(** Disjoint groups share the total; a group within [P] has at most its power. *)
Lemma power_of_disjoint P Q bs : Forall (fun b => 0 < b_power b) bs ->
  (forall b, b ∈ bs -> P b = true -> Q b = false) -> power_of P bs + power_of Q bs <= Zsum (map b_power bs).
Proof.
  induction 1 as [|b bs Hb HF IH]; intros H; [done|]. cbn [map]. rewrite !power_of_cons, Zsum_cons.
  specialize (IH (fun x Hx => H x (list_elem_of_further _ _ _ Hx))). specialize (H b ltac:(left)).
  destruct (P b), (Q b); try lia; by specialize (H eq_refl).
Qed.
Lemma power_of_sub P l bs : Forall (fun b => 0 < b_power b) bs -> l ⊆+ bs ->
  (forall b, b ∈ l -> P b = true) -> Zsum (map b_power l) <= power_of P bs.
Proof.
  intros HF Hl HP. apply submseteq_Permutation in Hl as [r Er].
  rewrite (power_of_perm P _ _ Er), power_of_app, (power_of_all P l) by done.
  rewrite Er in HF. apply Forall_app in HF as [_ HF]. pose proof (power_of_nonneg P r HF). lia.
Qed.
Lemma power_of_le P Q bs : Forall (fun b => 0 < b_power b) bs -> (forall b, b ∈ bs -> P b = true -> Q b = true) ->
  power_of P bs <= power_of Q bs.
Proof.
  induction 1 as [|b bs Hb HF IH]; intros H; [done|]. rewrite !power_of_cons.
  specialize (IH (fun x Hx => H x (list_elem_of_further _ _ _ Hx))). specialize (H b ltac:(left)).
  destruct (P b); [rewrite H by done|destruct (Q b)]; lia.
Qed.

Lemma esum_ballots bs n d : Forall sound_ballot bs -> esum (all_entries bs) n d = power_of (votes_for n d) bs.
Proof.
  induction 1 as [|b bs Hb HF IH]; [done|]. unfold all_entries. cbn [flat_map]. fold (all_entries bs).
  by rewrite esum_app, power_of_cons, esum_ballot, IH.
Qed.
Lemma psum_ballots_le bs p d : Forall sound_ballot bs -> Forall (fun b => 0 < b_power b) bs ->
  psum (all_entries bs) p d <= power_of (has_parent p) bs.
Proof.
  induction 1 as [|b bs Hb HF IH]; intros HP; [done|]. apply Forall_cons in HP as [Hp HP].
  unfold all_entries. cbn [flat_map]. fold (all_entries bs). rewrite psum_app, power_of_cons.
  pose proof (psum_ballot_le b p d Hb Hp). specialize (IH HP). lia.
Qed.
Lemma psum_ballots_ge bs p n d : Forall sound_ballot bs -> Forall (fun b => 0 < b_power b) bs ->
  power_of (fun b => has_parent p b && votes_for n d b) bs <= psum (all_entries bs) p d.
Proof.
  induction 1 as [|b bs Hb HF IH]; intros HP; [done|]. apply Forall_cons in HP as [Hp HP].
  unfold all_entries. cbn [flat_map]. fold (all_entries bs). rewrite psum_app, power_of_cons. specialize (IH HP).
  destruct (has_parent p b) eqn:E1; cbn [andb].
  - destruct (votes_for n d b) eqn:E2.
    + rewrite (psum_ballot_ge b p n d) by (try done; by apply bool_decide_eq_true in E2). lia.
    + assert (0 <= psum (ballot_entries b) p d); [|lia]. apply psum_nonneg.
      eapply Forall_impl; [apply ballot_entries_addr|]. cbn. intros e (_ & -> & _). done.
  - assert (0 <= psum (ballot_entries b) p d); [|lia]. apply psum_nonneg.
    eapply Forall_impl; [apply ballot_entries_addr|]. cbn. intros e (_ & -> & _). done.
Qed.

Lemma ballots_bounded bs : Forall sound_ballot bs -> Forall (fun b => 0 < b_power b) bs ->
  Zsum (map b_power bs) <= MaxInt64 -> bounded (all_entries bs).
Proof.
  intros HS HP HM.
  assert (forall P, power_of P bs <= Zsum (map b_power bs)) as Hle.
  { intros P. rewrite <- (power_of_all (fun _ => true)) by done. by apply power_of_le. }
  split_and!.
  - unfold all_entries. apply Forall_flat_map. eapply Forall_impl; [exact HP|]. cbn. intros b Hb.
    eapply Forall_impl; [apply ballot_entries_addr|]. cbn. intros e (_ & -> & _). done.
  - intros n d. rewrite esum_ballots by done. specialize (Hle (votes_for n d)). lia.
  - intros p d. pose proof (psum_ballots_le bs p d HS HP). specialize (Hle (has_parent p)). lia.
Qed.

YOUR INSTRUCTIONS: Every line above that has the string "pose" needs to be copied.

YOUR RESPONSE:
  rewrite Er in HF. apply Forall_app in HF as [_ HF]. pose proof (power_of_nonneg P r HF). lia.
  pose proof (psum_ballot_le b p d Hb Hp). specialize (IH HP). lia.
  - intros p d. pose proof (psum_ballots_le bs p d HS HP). specialize (Hle (has_parent p)). lia.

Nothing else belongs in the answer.